> PROBLEM
Would you return, word for word, the lines of the data below from the line with "VObj _ => true" through the line with "Record CookieOption : Type", and no others?

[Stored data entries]
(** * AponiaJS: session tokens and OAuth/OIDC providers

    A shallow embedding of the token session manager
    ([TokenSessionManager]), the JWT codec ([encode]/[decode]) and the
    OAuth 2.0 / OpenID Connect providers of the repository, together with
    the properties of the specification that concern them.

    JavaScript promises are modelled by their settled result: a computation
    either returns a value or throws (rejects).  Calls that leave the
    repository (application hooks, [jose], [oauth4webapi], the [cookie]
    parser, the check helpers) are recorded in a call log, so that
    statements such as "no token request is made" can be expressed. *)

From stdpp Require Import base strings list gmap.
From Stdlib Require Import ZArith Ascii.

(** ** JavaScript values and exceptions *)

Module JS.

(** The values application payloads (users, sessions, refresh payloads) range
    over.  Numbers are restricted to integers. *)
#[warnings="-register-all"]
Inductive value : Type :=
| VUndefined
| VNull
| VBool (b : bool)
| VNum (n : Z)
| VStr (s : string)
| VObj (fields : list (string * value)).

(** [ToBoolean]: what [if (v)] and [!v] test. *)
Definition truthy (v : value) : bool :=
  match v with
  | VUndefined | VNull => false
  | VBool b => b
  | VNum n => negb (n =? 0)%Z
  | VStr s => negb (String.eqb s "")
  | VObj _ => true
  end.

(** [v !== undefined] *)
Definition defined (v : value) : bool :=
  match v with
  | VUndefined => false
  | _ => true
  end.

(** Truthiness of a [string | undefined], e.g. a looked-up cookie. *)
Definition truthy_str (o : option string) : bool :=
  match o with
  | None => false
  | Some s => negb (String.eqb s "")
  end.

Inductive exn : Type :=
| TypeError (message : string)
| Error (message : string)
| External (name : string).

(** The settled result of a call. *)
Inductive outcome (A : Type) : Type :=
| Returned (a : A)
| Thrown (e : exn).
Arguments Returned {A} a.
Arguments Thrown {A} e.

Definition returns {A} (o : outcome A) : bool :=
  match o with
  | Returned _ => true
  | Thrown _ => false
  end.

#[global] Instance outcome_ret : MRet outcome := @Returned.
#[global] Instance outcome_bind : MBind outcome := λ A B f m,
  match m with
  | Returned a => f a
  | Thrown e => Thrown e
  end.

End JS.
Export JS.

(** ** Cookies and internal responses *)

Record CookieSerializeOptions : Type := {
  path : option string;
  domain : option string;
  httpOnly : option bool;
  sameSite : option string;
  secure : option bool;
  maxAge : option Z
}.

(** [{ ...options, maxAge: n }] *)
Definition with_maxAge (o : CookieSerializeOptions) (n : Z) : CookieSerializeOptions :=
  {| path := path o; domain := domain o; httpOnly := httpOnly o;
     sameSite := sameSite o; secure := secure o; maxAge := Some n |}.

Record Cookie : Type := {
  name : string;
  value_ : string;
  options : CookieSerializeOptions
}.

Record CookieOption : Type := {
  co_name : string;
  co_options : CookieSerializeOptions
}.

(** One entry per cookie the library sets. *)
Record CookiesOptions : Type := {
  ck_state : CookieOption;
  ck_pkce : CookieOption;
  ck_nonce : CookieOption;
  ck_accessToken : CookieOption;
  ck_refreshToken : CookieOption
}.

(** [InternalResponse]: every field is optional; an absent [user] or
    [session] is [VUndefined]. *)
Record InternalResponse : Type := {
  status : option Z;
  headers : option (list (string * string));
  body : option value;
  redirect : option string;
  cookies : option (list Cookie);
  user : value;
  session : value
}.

==

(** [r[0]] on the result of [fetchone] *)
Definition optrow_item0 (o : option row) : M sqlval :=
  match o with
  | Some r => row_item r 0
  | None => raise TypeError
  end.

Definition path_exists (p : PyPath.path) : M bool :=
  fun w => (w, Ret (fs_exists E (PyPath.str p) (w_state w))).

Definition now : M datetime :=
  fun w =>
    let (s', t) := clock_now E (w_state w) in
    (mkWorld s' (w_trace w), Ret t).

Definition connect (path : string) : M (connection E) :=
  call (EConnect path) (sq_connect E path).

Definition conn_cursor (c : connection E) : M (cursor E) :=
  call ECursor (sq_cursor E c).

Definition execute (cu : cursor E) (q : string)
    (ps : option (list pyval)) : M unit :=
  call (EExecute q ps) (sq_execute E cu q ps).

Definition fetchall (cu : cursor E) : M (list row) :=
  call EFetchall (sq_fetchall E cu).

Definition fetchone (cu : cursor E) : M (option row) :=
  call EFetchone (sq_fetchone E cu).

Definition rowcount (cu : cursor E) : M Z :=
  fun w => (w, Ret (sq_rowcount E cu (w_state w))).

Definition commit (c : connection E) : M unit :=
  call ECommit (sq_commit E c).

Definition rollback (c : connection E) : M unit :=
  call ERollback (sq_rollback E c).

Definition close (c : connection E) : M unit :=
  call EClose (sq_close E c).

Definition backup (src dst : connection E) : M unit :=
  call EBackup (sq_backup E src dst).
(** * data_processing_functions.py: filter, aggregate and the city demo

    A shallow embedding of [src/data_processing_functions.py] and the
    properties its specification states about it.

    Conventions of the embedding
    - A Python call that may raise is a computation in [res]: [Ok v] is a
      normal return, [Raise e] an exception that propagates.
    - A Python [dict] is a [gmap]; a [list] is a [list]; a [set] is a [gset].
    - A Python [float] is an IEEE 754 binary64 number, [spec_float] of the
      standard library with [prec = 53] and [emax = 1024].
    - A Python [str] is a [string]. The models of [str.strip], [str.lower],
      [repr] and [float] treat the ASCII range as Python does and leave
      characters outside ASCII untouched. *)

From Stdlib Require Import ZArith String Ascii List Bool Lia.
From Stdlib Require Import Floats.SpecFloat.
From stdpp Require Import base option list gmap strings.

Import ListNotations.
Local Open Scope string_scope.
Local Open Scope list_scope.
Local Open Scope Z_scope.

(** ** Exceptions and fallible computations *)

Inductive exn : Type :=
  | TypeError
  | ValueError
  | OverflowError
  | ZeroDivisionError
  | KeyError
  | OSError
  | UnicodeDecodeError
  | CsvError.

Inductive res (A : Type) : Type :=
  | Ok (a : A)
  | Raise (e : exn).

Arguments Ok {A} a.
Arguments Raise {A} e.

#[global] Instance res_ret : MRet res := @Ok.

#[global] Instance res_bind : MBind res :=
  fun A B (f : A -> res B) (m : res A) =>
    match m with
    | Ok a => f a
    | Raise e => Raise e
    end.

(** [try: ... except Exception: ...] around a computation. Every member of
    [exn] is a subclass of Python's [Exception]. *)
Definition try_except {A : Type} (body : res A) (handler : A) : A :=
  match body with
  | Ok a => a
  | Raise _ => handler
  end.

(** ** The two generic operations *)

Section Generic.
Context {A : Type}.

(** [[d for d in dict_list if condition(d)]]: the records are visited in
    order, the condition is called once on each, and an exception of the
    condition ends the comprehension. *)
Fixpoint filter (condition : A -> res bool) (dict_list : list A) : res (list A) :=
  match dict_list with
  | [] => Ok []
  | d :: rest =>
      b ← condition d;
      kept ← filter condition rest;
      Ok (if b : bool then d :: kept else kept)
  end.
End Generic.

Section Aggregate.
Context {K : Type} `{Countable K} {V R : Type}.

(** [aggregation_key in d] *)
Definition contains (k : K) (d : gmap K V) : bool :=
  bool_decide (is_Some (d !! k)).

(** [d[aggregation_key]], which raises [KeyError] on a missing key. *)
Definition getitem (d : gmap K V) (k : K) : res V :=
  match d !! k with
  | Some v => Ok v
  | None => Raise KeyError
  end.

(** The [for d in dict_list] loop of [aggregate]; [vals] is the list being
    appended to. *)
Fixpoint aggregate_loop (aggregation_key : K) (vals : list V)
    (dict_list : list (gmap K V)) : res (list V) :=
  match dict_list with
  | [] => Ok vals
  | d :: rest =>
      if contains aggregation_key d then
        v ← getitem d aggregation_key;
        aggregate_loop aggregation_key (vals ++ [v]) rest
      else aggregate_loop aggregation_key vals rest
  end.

> ANSWER TO THIS TASK
  | VObj _ => true
  end.

(** [v !== undefined] *)
Definition defined (v : value) : bool :=
  match v with
  | VUndefined => false
  | _ => true
  end.

(** Truthiness of a [string | undefined], e.g. a looked-up cookie. *)
Definition truthy_str (o : option string) : bool :=
  match o with
  | None => false
  | Some s => negb (String.eqb s "")
  end.

Inductive exn : Type :=
| TypeError (message : string)
| Error (message : string)
| External (name : string).

(** The settled result of a call. *)
Inductive outcome (A : Type) : Type :=
| Returned (a : A)
| Thrown (e : exn).
Arguments Returned {A} a.
Arguments Thrown {A} e.

Definition returns {A} (o : outcome A) : bool :=
  match o with
  | Returned _ => true
  | Thrown _ => false
  end.

#[global] Instance outcome_ret : MRet outcome := @Returned.
#[global] Instance outcome_bind : MBind outcome := λ A B f m,
  match m with
  | Returned a => f a
  | Thrown e => Thrown e
  end.

End JS.
Export JS.

(** ** Cookies and internal responses *)

Record CookieSerializeOptions : Type := {
  path : option string;
  domain : option string;
  httpOnly : option bool;
  sameSite : option string;
  secure : option bool;
  maxAge : option Z
}.

(** [{ ...options, maxAge: n }] *)
Definition with_maxAge (o : CookieSerializeOptions) (n : Z) : CookieSerializeOptions :=
  {| path := path o; domain := domain o; httpOnly := httpOnly o;
     sameSite := sameSite o; secure := secure o; maxAge := Some n |}.

Record Cookie : Type := {
  name : string;
  value_ : string;
  options : CookieSerializeOptions
}.

Record CookieOption : Type := {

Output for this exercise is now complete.